Yesterday Hetq Online printed a disturbing, even perplexing report of trees being cut in Tsitsernakaberd Park, not far from the Genocide Memorial. Several lamps that light the walkways there were smashed as well.

Here’s the full report:

“I saw the smashed street lamps. When I looked hard, I realized that next to each smashed street lamp there are stumps of newly cut down trees.” This alert was raised by Tigran Mangasaryan, the publisher of National Geographic Traveler in Armenia.

He spends each morning in Tsitsernakaberd with his friends. For the past few days he paid attention to the smashed lamps along the street leading to the Genocide Memorial. “I saw dozens of stumps along the road and a small fire trampled under feet, nothing else, neither branches, nor chips, nor sawdust, nothing. I got the impression that somebody cut down the trees, took them away under cloud of night without leaving any traces. That’s why all the lamps are smashed,” Tigran Mangasaryan said.
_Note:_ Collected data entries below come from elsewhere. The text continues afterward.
(** The tests of the two date filters. *)
Definition from_test (query : Query) (e : Entry) : bool :=
  if given (from query)
  then on_or_after (timestamp e) (Date_parse (default EmptyString (from query)))
  else true.

Definition to_test (query : Query) (e : Entry) : bool :=
  if given (to query) then on_or_before (timestamp e) (toFilter query) else true.

(** The tests of the host filter and of the response-time filter. *)
Definition app_test (query : Query) (e : Entry) : outcome bool :=
  if given (app query)
  then RegExp_test (default EmptyString (app query)) (host e)
  else Done true.

Definition time_test (query : Query) (e : Entry) : bool :=
  if given (time query)
  then slower (ms e) (default EmptyString (time query))
  else true.

(** [l.filter(p)] for a test that can throw. *)
Fixpoint filterM (p : Entry → outcome bool) (l : list Entry) : outcome (list Entry) :=
  match l with
  | [] => Done []
  | e :: l' =>
      b ← p e ;;;
      r ← filterM p l' ;;;
      Done (if b : bool then e :: r else r)
  end.

Definition path_of (url0 : string) : string :=
  hd EmptyString (JsString.split "?" url0)
  +:+ (if bool_decide (1 < length (JsString.split "?" url0)) then "?…" else EmptyString).

Definition annotate (speed : bool) (e : Entry) : Display :=
  {| entry := e;
     d_time := dateFormat (timestamp e) "yyyy-mm-dd HH:MM:ss";
     d_path := path_of (url e);
     d_qs := JsString.split "?" (url e) !! 1%nat;
     d_os := if Number_truthy (os_major e)
             then os_family e +:+ " " +:+ os_major e else os_family e;
     d_ua := if Number_truthy (ua_major e)
             then ua_family e +:+ "-" +:+ ua_major e else ua_family e;
     d_speed := if speed
                then Some (if (500 <? ms e)%Z then "slow"
                           else if (100 <? ms e)%Z then "medium" else EmptyString)
                else None |}.
(** * Local components: Issuer, BadgeClass and BadgeInstance rows

    A shallow embedding of [apps/local_components/models.py].  The three
    [from_analyzed_instance] class methods and [BadgeInstance.image_url]
    are written as functions in a state-and-exception monad over the
    relational store; the analysed payload, the keyword options, the
    settings and the external helpers are explicit arguments. *)

From Stdlib Require Import Ascii.
From stdpp Require Import gmap strings list fin_maps pretty.

Set Warnings "-register-all".
Local Open Scope string_scope.

(** ** JSON documents

    Python dictionaries are finite maps from strings; Python's [None] is
    [JNull]. *)

Inductive jvalue :=
| JNull
| JBool (b : bool)
| JNum (n : Z)
| JStr (s : string)
| JList (l : list jvalue)
| JDict (d : gmap string jvalue).

(** One entry of an [errors] column: [(code, message, detail)]. *)
Definition error_record : Type := string * string * jvalue.

(** ** Exceptions *)

Inductive exn :=
| ValidationError (msg : string)
| AttributeError
| TypeError
| ValueError
| KeyError
| DoesNotExist
| MultipleObjectsReturned
| DatabaseError.

Inductive result (A : Type) :=
| Ok (a : A)
| Raise (e : exn).
Arguments Ok {A} a.
Arguments Raise {A} e.

(** ** The analysed payload and the options *)

(** [abi.issuer] and [abi.badge]: the analysed sub-documents. *)
Record Component := {
  version : option string;
  version_errors : jvalue }.

(** The file behind an image field; only its name is read here. *)
Record ImageFile := { name : string }.

(** The attributes of an [AnalyzedBadgeInstance] read by this module.
    [issuer_url], [badge_url], [issuer] and [badge] are [None] when the
    attribute access raises [AttributeError] (0.5 badges). *)
Record AnalyzedBadgeInstance := {
  is_valid : bool;
  all_errors : list error_record;
  data : jvalue;
  issuer_url : option string;
  badge_url : option string;
  instance_url : string;
  recipient_id : string;
  issuer : option Component;
  badge : option Component }.

(** [**kwargs].  For ['recipient_user'] the code tells an absent key
    ([None]) from a key bound to null ([Some None]); for ['image'] it
    only tests [kwargs.get('image') is not None]. *)
Record Kwargs := {
  kw_recipient_user : option (option positive);
  kw_image : option ImageFile }.

(** [kwargs.get('recipient_user')] *)
Definition kwargs_get_recipient_user (kwargs : Kwargs) : option positive :=
  match kw_recipient_user kwargs with
  | Some v => v
  | None => None
  end.

(** [kwargs.get('recipient_user', dflt)] *)
Definition kwargs_get_recipient_user_default
    (kwargs : Kwargs) (dflt : option positive) : option positive :=
  match kw_recipient_user kwargs with
  | Some v => v
  | None => dflt
  end.

(** ** Settings and external collaborators *)

Record Settings := {
  MEDIA_URL : string;
  HTTP_ORIGIN : string }.

(** [find_recipient_user] and [baked_image_from_abi] come from [.utils];
    [uuid4] renders the n-th identifier drawn from the generator;
    [storage_save] is the name under which the storage backend commits an
    image file that is saved under the given name. *)
Record Collaborators := {
  settings : Settings;
  find_recipient_user : string → option positive;
  baked_image_from_abi : AnalyzedBadgeInstance → ImageFile;
  uuid4 : nat → string;
  storage_save : string → string }.

(** ** Rows *)

Module IssuerRow.
Record t := {
  json : jvalue;
  errors : list error_record;
  url : string }.
End IssuerRow.

Module BadgeClassRow.
Record t := {
  json : jvalue;
  errors : list error_record;
  url : string;
  issuer : positive }.
End BadgeClassRow.

Module BadgeInstanceRow.
Record t := {
  json : jvalue;
  errors : list error_record;
  url : string;
  badgeclass : option positive;
  issuer : option positive;
  recipient_id : string;
  recipient_user : option positive;
  image : ImageFile }.

Definition with_json (v : jvalue) (self : t) : t :=
  {| json := v; errors := errors self; url := url self;
     badgeclass := badgeclass self; issuer := issuer self;
     recipient_id := recipient_id self;
     recipient_user := recipient_user self; image := image self |}.

Definition with_badgeclass (v : option positive) (self : t) : t :=
  {| json := json self; errors := errors self; url := url self;
     badgeclass := v; issuer := issuer self;
     recipient_id := recipient_id self;
     recipient_user := recipient_user self; image := image self |}.

Definition with_issuer (v : option positive) (self : t) : t :=
  {| json := json self; errors := errors self; url := url self;
     badgeclass := badgeclass self; issuer := v;
     recipient_id := recipient_id self;
     recipient_user := recipient_user self; image := image self |}.

Definition with_recipient_user (v : option positive) (self : t) : t :=
  {| json := json self; errors := errors self; url := url self;
     badgeclass := badgeclass self; issuer := issuer self;
     recipient_id := recipient_id self;
     recipient_user := v; image := image self |}.

Definition with_image (v : ImageFile) (self : t) : t :=
  {| json := json self; errors := errors self; url := url self;
     badgeclass := badgeclass self; issuer := issuer self;
     recipient_id := recipient_id self;
     recipient_user := recipient_user self; image := v |}.

(** [save(update_fields=fields)]: the columns named in [fields] are
    taken from the object, every other column keeps the stored value. *)
Definition write_fields (fields : list string) (obj row : t) : t :=
  let pick {A} (f : string) (proj : t → A) : A :=
    if bool_decide (f ∈ fields) then proj obj else proj row in
  {| json := pick "json" json;
     errors := pick "errors" errors;
     url := pick "url" url;
     badgeclass := pick "badgeclass" badgeclass;
     issuer := pick "issuer" issuer;
     recipient_id := pick "recipient_id" recipient_id;
     recipient_user := pick "recipient_user" recipient_user;
     image := pick "image" image |}.
End BadgeInstanceRow.

(** ** The store and the trace of effects *)

(** A row of one of the three tables. *)
Inductive saved_row :=
| AnIssuer (row : IssuerRow.t)
| ABadgeClass (row : BadgeClassRow.t)
| ABadgeInstance (row : BadgeInstanceRow.t).

(** What a call does besides computing its result: the writes sent to the
    database, each with the row as it is stored afterwards, and the calls
    to the external helpers. *)
Inductive event :=
| EvInsert (pk : positive) (row : saved_row)
| EvUpdate (pk : positive) (update_fields : option (list string))
           (row : saved_row)
| EvFindRecipientUser (recipient_id : string)
| EvBakedImage
| EvUuid4.

Record World := {
  issuers : gmap positive IssuerRow.t;
  badgeclasses : gmap positive BadgeClassRow.t;
  badgeinstances : gmap positive BadgeInstanceRow.t;
  drawn : nat;
  trace : list event }.

Definition empty_world : World :=
  {| issuers := ∅; badgeclasses := ∅; badgeinstances := ∅;
     drawn := 0; trace := [] |}.

(** ** The monad *)

Definition M (A : Type) : Type := World → result A * World.

#[global] Instance M_ret : MRet M := λ A a w, (Ok a, w).
#[global] Instance M_bind : MBind M := λ A B f m w,
  match m w with
  | (Ok a, w') => f a w'
  | (Raise e, w') => (Raise e, w')
  end.

Definition raise {A} (e : exn) : M A := λ w, (Raise e, w).
Definition get_world : M World := λ w, (Ok w, w).
Definition emit (e : event) : M unit := λ w,
  (Ok tt, {| issuers := issuers w; badgeclasses := badgeclasses w;
             badgeinstances := badgeinstances w; drawn := drawn w;
             trace := trace w ++ [e] |}).

Definition set_issuers (t : gmap positive IssuerRow.t) : M unit := λ w,
  (Ok tt, {| issuers := t; badgeclasses := badgeclasses w;
             badgeinstances := badgeinstances w; drawn := drawn w;
             trace := trace w |}).
Definition set_badgeclasses (t : gmap positive BadgeClassRow.t) : M unit := λ w,
  (Ok tt, {| issuers := issuers w; badgeclasses := t;
             badgeinstances := badgeinstances w; drawn := drawn w;
             trace := trace w |}).
Definition set_badgeinstances (t : gmap positive BadgeInstanceRow.t) : M unit := λ w,
  (Ok tt, {| issuers := issuers w; badgeclasses := badgeclasses w;
             badgeinstances := t; drawn := drawn w;
             trace := trace w |}).
(** * IDJC: the libav decoder and the live WebM encoder

    A shallow embedding of [c/avcodecdecode.c] and [c/live_webm_encoder.c].
    Both files are glue around libavcodec / libavformat / libswresample and
    libsamplerate.  The C code is embedded as functions in a state-and-fault
    monad over an explicit [world]; every call into an external library is
    given the behaviour its documentation states, and whatever the library
    decides on its own (whether an allocation succeeds, which error code comes
    back, how many times the muxer calls the write callback) is an input of
    the embedding, collected in an environment record.  Diagnostics printed on
    stderr are not part of the model. *)

From Stdlib Require Import ZArith Bool List Lia.
From Stdlib Require Import Floats.SpecFloat.
From stdpp Require Import base option list gmap strings.

Local Open Scope Z_scope.

(** ** C floating point

    [float] is IEEE-754 binary32 and [double] binary64; both are carried by
    [spec_float], with the precision chosen at each operation. *)
Module CFloat.

Definition float := spec_float.
Definition double := spec_float.

(** [(float) z] for an integer [z]: round to nearest even. *)
Definition float_of_int (z : Z) : float := binary_normalize 24 128 z 0 false.

(** [(double) z] for an integer [z]. *)
Definition double_of_int (z : Z) : double := binary_normalize 53 1024 z 0 false.

(** [(float) x] for a double [x]. *)
Definition float_of_double (x : double) : float :=
  match x with
  | S754_finite s m e => binary_round 24 128 s m e
  | _ => x
  end.

Definition float_div : float -> float -> float := SFdiv 24 128.
Definition float_sub : float -> float -> float := SFsub 24 128.
Definition double_div : double -> double -> double := SFdiv 53 1024.
Definition double_mul : double -> double -> double := SFmul 53 1024.
Definition double_add : double -> double -> double := SFadd 53 1024.

(** [(size_t) x] for a double [x]: the value truncated toward zero;
    undefined when [x] is not finite or the result does not fit 64 bits. *)
Definition double_to_size_t (x : double) : option Z :=
  match x with
  | S754_zero _ => Some 0
  | S754_finite s m e =>
      let v := match e with
               | Z0 => Zpos m
               | Zpos p => Zpos m * 2 ^ Zpos p
               | Zneg p => Zpos m / 2 ^ Zpos p
               end in
      if s then (if v =? 0 then Some 0 else None)
      else if v <? 2 ^ 64 then Some v else None
  | _ => None
  end.

(** The literals [32768.0f] and [1073741824.0f]. *)
Definition f32768 : float := float_of_int 32768.
Definition f1073741824 : float := float_of_int 1073741824.

End CFloat.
The photos taken by Tigran Mangasaryan distinctly display all the traces of this crime. This material is simultaneously an alert for the RoA Ministry of Nature Protection . We think that the Ministry of Nature Protection represented by the State Environmental Inspectorate must examine this case and take proper measures.

Why are such things still happening? During the “dark and cold years” of the early 1990s while war was being raged in Nagorno-Karabagh and Armenians were contending with an energy blockade, people were burning whatever they could find to keep warm during record-breaking frigid winters. That included trash, plastic bags, books, rubber soles, and of course, freshly cut wood from parks and the forest on the Nork-Marash hill, which no longer exists.

It was regrettable that the trees were cut, and Yerevan citizens are still paying for their deeds today by living in a dusty city void of any decent parks containing no cafes and illegal structures. Yet gas lines supply residential buildings all over the city now.  It took a while but now there is no part of Yerevan–unless I am mistaken–where such lines have not been installed so that residents can install relatively affordable, natural gas-burning heaters imported from Iran.

Let’s say for instance that drifters or homeless people were responsible. If they were, they would also have some kind of semi-permanent shelter in the park, where there’s plenty of areas to take refuge. That means there would probably be someone hiding in the brush there who was responsible. But the article doesn’t mention that there were signs of such a scenario.

Second of all, that area is well-lit during the evenings, since they installed bright, modern street lamps nearby the Kievyan Bridge and Halabyan Street, so it would be difficult to notice someone who wasn’t dragging away trees, even during the evening with taxis and other vehicles racing around. Even if those responsible descended the other way down the hill near the Hrazdan Stadium they would have most certainly been seen. So whoever did this was either very lucky to have not been caught red handed or probably just lit a bonfire in the park. But if that was the case, why weren’t the smoke and flames detected, and how did they manage to control the fire so that the forest didn’t burn?

I don’t know if anyone in city hall or the police department is actually bothering to ask these questions or if this incident will ever be resolved. But I have a hard time believing that the culprits are very elusive.